Last Updated: July 16 2007
Article by Michael Schafler and Matthew Fleming

Directors of a company that is 'in play' have a fiduciary obligation to maximize shareholder value. One would have thought that this rule would always prevail. However, in Ventas Inc v Sunrise Senior Living Real Estate Investment Trust1 the courts of Ontario preferred to subject the rule to an important exception: a 'superior proposal' that would otherwise maximize shareholder value will be prohibited from being considered by the target's directors and shareholders if it is made in contravention of the auction process established to sell the target company.


In September 2006 the board of trustees of Sunrise Senior Living Real Estate Investment Trust, a Canadian public real estate investment trust whose units are listed on the Toronto Stock Exchange, determined that it would conduct a sale of the units or assets of Sunrise through a confidential auction process. Purchasers that were approached by Sunrise's financial advisers and were interested in exploring a possible acquisition were required to enter into confidentiality agreements which also contained standstill provisions. Two of the parties which entered into confidentiality agreements with Sunrise and made initial bids included Ventas, Inc, a healthcare real estate investment trust with shares listed on the New York Stock Exchange, and Health Care Property Investors, Inc, a self-administered real estate investment trust. Ventas's agreement with Sunrise included a provision whereby the standstill clause would no longer apply if Sunrise entered into an agreement to sell more than 20% of its assets to a third party. Health Care Property Investors' agreement did not contain a similar provision.

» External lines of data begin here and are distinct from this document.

(* ===== verification/CompactBuild.v ===== *)
(** * A compact map is built from every table

    From the rules of a table to the map: the sources in the order of the
    keys, the builder with all keys by either way of feeding it, the packed
    automaton and its folded form. *)

From stdpp Require Import sorting.
From S2P Require Import Prelude FilterTable FilterTableSpec Dawg DawgRep DawgReg DawgPath DawgBuild DawgWords DawgPack DawgRank.
From S2P Require Import Compact CompactChains CompactLookup.

#[local] Open Scope Z_scope.
#[local] Open Scope outcome_scope.

Notation node := (bool * list (Z * Z))%type (only parsing).
Notation lex := (λ a b, lex_lt a b = true).

(** ** Sources *)

Lemma get_map_Some {B C} (f : B → C) l i : get (map f l) i = f <$> get l i.
Proof. unfold get. destruct (i <? 0); [done|]. change (map f l) with (f <$> l). apply list_lookup_fmap. Qed.

(** Numbers narrowed with the mark of none read as they were. *)
Lemma narrow_get (mark : Z) vs i : 0 ≤ mark → forallb (λ c, (c =? U32_MAX) || (c <? mark)) vs = true → Forall is_u32 vs →
  ∀ narrow, (∀ v, 0 ≤ v < mark → narrow v = v) →
  match get (map (λ c, if c =? U32_MAX then mark else narrow c) vs) i with Some v => Some (if v =? mark then U32_MAX else v) | None => None end
  = get vs i.
Proof.
  intros Hmk Hall Hu narrow Hn. rewrite get_map_Some. destruct (get vs i) as [v|] eqn:Ev; [|done]. simpl. f_equal.
  pose proof (Forall_get _ _ _ _ Hu Ev) as Hv. rewrite forallb_forall in Hall. apply get_Some_lookup in Ev as [_ Ev].
  apply list_elem_of_lookup_2, list_elem_of_In, Hall in Ev. destruct (Z.eqb_spec v U32_MAX) as [E|Hne]; [by rewrite Z.eqb_refl|].
  simpl in Ev. apply Z.ltb_lt in Ev. destruct Hv. rewrite Hn by lia. by rewrite (proj2 (Z.eqb_neq _ _)) by lia.
Qed.

Lemma from_vec_spec vs : Forall is_u32 vs → zlen vs ≤ U32_MAX →
  SourceTable_len (from_vec vs) = zlen vs ∧ ∀ i, 0 ≤ i < zlen vs → SourceTable_get i (from_vec vs) = get vs i.
Proof.
  intros Hu Hl. unfold from_vec. destruct vs as [|value vs0]; [split; [done|]; intros i Hi; change (zlen []) with 0 in Hi; lia|]. set (vs := value :: vs0) in *. clearbody vs.
  destruct (forallb (λ c, c =? value) vs) eqn:E1; [|destruct (forallb (λ c, (c =? U32_MAX) || (c <? U8_MAX)) vs) eqn:E2;
    [|destruct (forallb (λ c, (c =? U32_MAX) || (c <? U16_MAX)) vs) eqn:E3]]; simpl.
  - rewrite as_u32_small by (pose proof (zlen_nonneg vs); lia). split; [done|]. intros i Hi. rewrite (proj2 (Z.ltb_lt _ _)) by lia.
    destruct (get_is_Some vs i Hi) as [v Hv]. rewrite Hv. rewrite forallb_forall in E1. apply get_Some_lookup in Hv as [_ Hv].
    apply list_elem_of_lookup_2, list_elem_of_In, E1 in Hv. by apply Z.eqb_eq in Hv as ->.
  - rewrite zlen_map. split; [done|]. intros i _. apply narrow_get; [done|done|done|]. intros v Hv. unfold as_u8. apply Z.mod_small. unfold U8_MAX in Hv. lia.
  - rewrite zlen_map. split; [done|]. intros i _. apply narrow_get; [done|done|done|]. intros v Hv. unfold as_u16. apply Z.mod_small. unfold U16_MAX in Hv. lia.
  - done.
Qed.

Following the first round of bidding, Sunrise invited Ventas and Health Care Property Investors to conduct further negotiations and submit final binding bids, warning each that they should not assume that they would be given the opportunity to renegotiate or improve their offer. At this stage, Ventas submitted a second offer, while Health Care Property Investors withdrew from the auction. Thereafter, Sunrise and Ventas entered into an acquisition agreement pursuant to which Ventas would acquire all of Sunrise's assets for approximately C$1.138 billion, representing a price of C$15 per Sunrise unit, provided that Sunrise's unit holders voted in favour of the acquisition. Sunrise subsequently issued a press release to this effect, notified Health Care Property Investors of the agreement with Ventas, requested the return of Sunrise's confidential materials and reminded Health Care Property Investors of its obligations under the terms of its confidentiality and standstill agreement with Sunrise.

Health Care Property Investors then submitted a proposal to acquire all of Sunrise's assets at an amount representing C$18 per Sunrise unit and issued its own press release announcing that it had done so. Ventas and Sunrise each filed urgent applications in the Commercial List (a specialized section of the Ontario Superior Court of Justice with expertise in commercial matters) and Health Care Property Investors was joined as a necessary party.

First Instance Decision

In essence, the issue was whether (i) as argued by Ventas, Clause 4(4)(8)(v) of the purchase agreement required Sunrise to enforce the standstill provisions of its confidentiality agreement with Health Care Property Investors, or (ii) as argued by Health Care Property Investors and Sunrise, Clause 4(4)(3) of the purchase agreement provided for a 'fiduciary out' that allowed the trustees to consider Health Care Property Investors' proposal and thereby maximize unit holder value. The salient provisions of the purchase agreement were as follows:

"4.4(1) Following the date hereof, Sunrise shall not...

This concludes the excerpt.